Top of Supplied records

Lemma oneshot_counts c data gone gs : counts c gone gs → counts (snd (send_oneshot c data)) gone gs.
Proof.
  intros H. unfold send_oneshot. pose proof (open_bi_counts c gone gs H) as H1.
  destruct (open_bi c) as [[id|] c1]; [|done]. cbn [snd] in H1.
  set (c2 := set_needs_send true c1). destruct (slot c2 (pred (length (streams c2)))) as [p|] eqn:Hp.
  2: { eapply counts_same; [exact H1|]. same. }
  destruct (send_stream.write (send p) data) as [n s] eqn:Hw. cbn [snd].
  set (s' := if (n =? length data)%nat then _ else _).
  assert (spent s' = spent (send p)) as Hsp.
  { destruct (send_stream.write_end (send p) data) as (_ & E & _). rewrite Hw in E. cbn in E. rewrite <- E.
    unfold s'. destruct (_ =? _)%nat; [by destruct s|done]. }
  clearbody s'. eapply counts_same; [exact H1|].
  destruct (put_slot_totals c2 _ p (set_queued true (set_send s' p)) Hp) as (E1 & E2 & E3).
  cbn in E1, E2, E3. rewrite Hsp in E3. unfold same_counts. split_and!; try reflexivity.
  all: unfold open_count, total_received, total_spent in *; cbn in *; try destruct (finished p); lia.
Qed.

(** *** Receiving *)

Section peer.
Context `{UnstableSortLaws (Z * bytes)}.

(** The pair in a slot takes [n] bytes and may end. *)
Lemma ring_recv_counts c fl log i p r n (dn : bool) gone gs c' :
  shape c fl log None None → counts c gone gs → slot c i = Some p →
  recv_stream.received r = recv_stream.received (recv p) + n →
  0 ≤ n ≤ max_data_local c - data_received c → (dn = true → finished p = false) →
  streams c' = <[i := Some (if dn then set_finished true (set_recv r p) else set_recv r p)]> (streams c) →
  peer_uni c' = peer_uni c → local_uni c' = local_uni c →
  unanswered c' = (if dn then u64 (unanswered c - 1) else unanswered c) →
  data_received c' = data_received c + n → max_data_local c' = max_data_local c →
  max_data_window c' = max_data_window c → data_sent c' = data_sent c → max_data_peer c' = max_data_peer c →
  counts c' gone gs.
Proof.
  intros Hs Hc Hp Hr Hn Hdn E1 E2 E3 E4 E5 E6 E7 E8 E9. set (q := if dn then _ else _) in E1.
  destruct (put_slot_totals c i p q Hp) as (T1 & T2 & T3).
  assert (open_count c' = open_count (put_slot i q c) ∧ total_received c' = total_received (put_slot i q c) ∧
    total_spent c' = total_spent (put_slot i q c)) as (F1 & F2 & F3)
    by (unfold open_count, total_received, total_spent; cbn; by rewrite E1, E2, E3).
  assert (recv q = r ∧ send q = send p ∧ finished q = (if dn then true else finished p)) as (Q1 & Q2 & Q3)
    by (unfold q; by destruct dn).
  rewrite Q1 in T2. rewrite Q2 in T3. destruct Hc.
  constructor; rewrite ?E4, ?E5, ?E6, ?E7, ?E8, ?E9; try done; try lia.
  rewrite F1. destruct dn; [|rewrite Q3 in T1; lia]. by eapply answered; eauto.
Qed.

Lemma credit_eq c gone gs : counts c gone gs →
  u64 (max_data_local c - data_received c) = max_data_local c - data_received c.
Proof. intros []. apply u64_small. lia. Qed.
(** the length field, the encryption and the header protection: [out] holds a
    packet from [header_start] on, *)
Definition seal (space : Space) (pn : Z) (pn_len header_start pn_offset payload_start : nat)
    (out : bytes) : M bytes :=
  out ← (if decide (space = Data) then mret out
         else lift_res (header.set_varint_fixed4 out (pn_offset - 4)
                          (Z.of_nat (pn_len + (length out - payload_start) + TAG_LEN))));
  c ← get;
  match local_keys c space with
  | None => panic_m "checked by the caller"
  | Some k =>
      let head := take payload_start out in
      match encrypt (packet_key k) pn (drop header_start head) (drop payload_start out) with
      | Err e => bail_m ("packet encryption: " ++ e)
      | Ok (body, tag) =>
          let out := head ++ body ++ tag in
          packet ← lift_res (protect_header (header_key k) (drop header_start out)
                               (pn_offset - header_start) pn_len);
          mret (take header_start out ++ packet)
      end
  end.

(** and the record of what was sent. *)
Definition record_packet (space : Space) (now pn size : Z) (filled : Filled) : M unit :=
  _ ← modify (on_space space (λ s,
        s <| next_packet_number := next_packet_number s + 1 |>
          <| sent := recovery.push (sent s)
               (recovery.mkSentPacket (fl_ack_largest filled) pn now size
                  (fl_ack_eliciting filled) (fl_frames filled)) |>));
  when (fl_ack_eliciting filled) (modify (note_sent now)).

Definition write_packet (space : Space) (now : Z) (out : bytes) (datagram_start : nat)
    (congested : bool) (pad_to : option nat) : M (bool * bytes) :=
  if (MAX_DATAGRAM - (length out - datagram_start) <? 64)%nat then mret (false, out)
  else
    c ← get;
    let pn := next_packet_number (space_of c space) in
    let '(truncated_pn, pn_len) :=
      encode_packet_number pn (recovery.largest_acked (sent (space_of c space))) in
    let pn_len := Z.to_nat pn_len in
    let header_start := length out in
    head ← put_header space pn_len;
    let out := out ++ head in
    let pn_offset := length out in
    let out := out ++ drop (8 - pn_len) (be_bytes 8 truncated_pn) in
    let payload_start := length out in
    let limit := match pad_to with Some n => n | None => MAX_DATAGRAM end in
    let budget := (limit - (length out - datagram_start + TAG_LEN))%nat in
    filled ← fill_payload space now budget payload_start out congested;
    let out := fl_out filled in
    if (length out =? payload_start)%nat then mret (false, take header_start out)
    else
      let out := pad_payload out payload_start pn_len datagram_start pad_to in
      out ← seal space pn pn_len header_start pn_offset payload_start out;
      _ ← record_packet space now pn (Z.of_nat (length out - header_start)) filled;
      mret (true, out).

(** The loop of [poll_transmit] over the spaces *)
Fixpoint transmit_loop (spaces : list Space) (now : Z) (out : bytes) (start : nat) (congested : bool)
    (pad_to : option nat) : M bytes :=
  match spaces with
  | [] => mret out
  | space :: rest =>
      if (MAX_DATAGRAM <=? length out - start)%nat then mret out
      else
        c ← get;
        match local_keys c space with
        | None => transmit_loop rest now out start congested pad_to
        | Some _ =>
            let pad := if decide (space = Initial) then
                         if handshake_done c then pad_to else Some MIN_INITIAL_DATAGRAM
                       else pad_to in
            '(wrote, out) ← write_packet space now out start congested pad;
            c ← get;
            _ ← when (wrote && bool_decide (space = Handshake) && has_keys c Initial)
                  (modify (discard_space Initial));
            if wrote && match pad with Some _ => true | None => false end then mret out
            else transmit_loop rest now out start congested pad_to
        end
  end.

Bottom of Supplied records

Restate the records word for word, leaving nothing out.

Lemma oneshot_counts c data gone gs : counts c gone gs → counts (snd (send_oneshot c data)) gone gs.
Proof.
  intros H. unfold send_oneshot. pose proof (open_bi_counts c gone gs H) as H1.
  destruct (open_bi c) as [[id|] c1]; [|done]. cbn [snd] in H1.
  set (c2 := set_needs_send true c1). destruct (slot c2 (pred (length (streams c2)))) as [p|] eqn:Hp.
  2: { eapply counts_same; [exact H1|]. same. }
  destruct (send_stream.write (send p) data) as [n s] eqn:Hw. cbn [snd].
  set (s' := if (n =? length data)%nat then _ else _).
  assert (spent s' = spent (send p)) as Hsp.
  { destruct (send_stream.write_end (send p) data) as (_ & E & _). rewrite Hw in E. cbn in E. rewrite <- E.
    unfold s'. destruct (_ =? _)%nat; [by destruct s|done]. }
  clearbody s'. eapply counts_same; [exact H1|].
  destruct (put_slot_totals c2 _ p (set_queued true (set_send s' p)) Hp) as (E1 & E2 & E3).
  cbn in E1, E2, E3. rewrite Hsp in E3. unfold same_counts. split_and!; try reflexivity.
  all: unfold open_count, total_received, total_spent in *; cbn in *; try destruct (finished p); lia.
Qed.

(** *** Receiving *)

Section peer.
Context `{UnstableSortLaws (Z * bytes)}.

(** The pair in a slot takes [n] bytes and may end. *)
Lemma ring_recv_counts c fl log i p r n (dn : bool) gone gs c' :
  shape c fl log None None → counts c gone gs → slot c i = Some p →
  recv_stream.received r = recv_stream.received (recv p) + n →
  0 ≤ n ≤ max_data_local c - data_received c → (dn = true → finished p = false) →
  streams c' = <[i := Some (if dn then set_finished true (set_recv r p) else set_recv r p)]> (streams c) →
  peer_uni c' = peer_uni c → local_uni c' = local_uni c →
  unanswered c' = (if dn then u64 (unanswered c - 1) else unanswered c) →
  data_received c' = data_received c + n → max_data_local c' = max_data_local c →
  max_data_window c' = max_data_window c → data_sent c' = data_sent c → max_data_peer c' = max_data_peer c →
  counts c' gone gs.
Proof.
  intros Hs Hc Hp Hr Hn Hdn E1 E2 E3 E4 E5 E6 E7 E8 E9. set (q := if dn then _ else _) in E1.
  destruct (put_slot_totals c i p q Hp) as (T1 & T2 & T3).
  assert (open_count c' = open_count (put_slot i q c) ∧ total_received c' = total_received (put_slot i q c) ∧
    total_spent c' = total_spent (put_slot i q c)) as (F1 & F2 & F3)
    by (unfold open_count, total_received, total_spent; cbn; by rewrite E1, E2, E3).
  assert (recv q = r ∧ send q = send p ∧ finished q = (if dn then true else finished p)) as (Q1 & Q2 & Q3)
    by (unfold q; by destruct dn).
  rewrite Q1 in T2. rewrite Q2 in T3. destruct Hc.
  constructor; rewrite ?E4, ?E5, ?E6, ?E7, ?E8, ?E9; try done; try lia.
  rewrite F1. destruct dn; [|rewrite Q3 in T1; lia]. by eapply answered; eauto.
Qed.

Lemma credit_eq c gone gs : counts c gone gs →
  u64 (max_data_local c - data_received c) = max_data_local c - data_received c.
Proof. intros []. apply u64_small. lia. Qed.
(** the length field, the encryption and the header protection: [out] holds a
    packet from [header_start] on, *)
Definition seal (space : Space) (pn : Z) (pn_len header_start pn_offset payload_start : nat)
    (out : bytes) : M bytes :=
  out ← (if decide (space = Data) then mret out
         else lift_res (header.set_varint_fixed4 out (pn_offset - 4)
                          (Z.of_nat (pn_len + (length out - payload_start) + TAG_LEN))));
  c ← get;
  match local_keys c space with
  | None => panic_m "checked by the caller"
  | Some k =>
      let head := take payload_start out in
      match encrypt (packet_key k) pn (drop header_start head) (drop payload_start out) with
      | Err e => bail_m ("packet encryption: " ++ e)
      | Ok (body, tag) =>
          let out := head ++ body ++ tag in
          packet ← lift_res (protect_header (header_key k) (drop header_start out)
                               (pn_offset - header_start) pn_len);
          mret (take header_start out ++ packet)
      end
  end.

(** and the record of what was sent. *)
Definition record_packet (space : Space) (now pn size : Z) (filled : Filled) : M unit :=
  _ ← modify (on_space space (λ s,
        s <| next_packet_number := next_packet_number s + 1 |>
          <| sent := recovery.push (sent s)
               (recovery.mkSentPacket (fl_ack_largest filled) pn now size
                  (fl_ack_eliciting filled) (fl_frames filled)) |>));
  when (fl_ack_eliciting filled) (modify (note_sent now)).

Definition write_packet (space : Space) (now : Z) (out : bytes) (datagram_start : nat)
    (congested : bool) (pad_to : option nat) : M (bool * bytes) :=
  if (MAX_DATAGRAM - (length out - datagram_start) <? 64)%nat then mret (false, out)
  else
    c ← get;
    let pn := next_packet_number (space_of c space) in
    let '(truncated_pn, pn_len) :=
      encode_packet_number pn (recovery.largest_acked (sent (space_of c space))) in
    let pn_len := Z.to_nat pn_len in
    let header_start := length out in
    head ← put_header space pn_len;
    let out := out ++ head in
    let pn_offset := length out in
    let out := out ++ drop (8 - pn_len) (be_bytes 8 truncated_pn) in
    let payload_start := length out in
    let limit := match pad_to with Some n => n | None => MAX_DATAGRAM end in
    let budget := (limit - (length out - datagram_start + TAG_LEN))%nat in
    filled ← fill_payload space now budget payload_start out congested;
    let out := fl_out filled in
    if (length out =? payload_start)%nat then mret (false, take header_start out)
    else
      let out := pad_payload out payload_start pn_len datagram_start pad_to in
      out ← seal space pn pn_len header_start pn_offset payload_start out;
      _ ← record_packet space now pn (Z.of_nat (length out - header_start)) filled;
      mret (true, out).

(** The loop of [poll_transmit] over the spaces *)
Fixpoint transmit_loop (spaces : list Space) (now : Z) (out : bytes) (start : nat) (congested : bool)
    (pad_to : option nat) : M bytes :=
  match spaces with
  | [] => mret out
  | space :: rest =>
      if (MAX_DATAGRAM <=? length out - start)%nat then mret out
      else
        c ← get;
        match local_keys c space with
        | None => transmit_loop rest now out start congested pad_to
        | Some _ =>
            let pad := if decide (space = Initial) then
                         if handshake_done c then pad_to else Some MIN_INITIAL_DATAGRAM
                       else pad_to in
            '(wrote, out) ← write_packet space now out start congested pad;
            c ← get;
            _ ← when (wrote && bool_decide (space = Handshake) && has_keys c Initial)
                  (modify (discard_space Initial));
            if wrote && match pad with Some _ => true | None => false end then mret out
            else transmit_loop rest now out start congested pad_to
        end
  end.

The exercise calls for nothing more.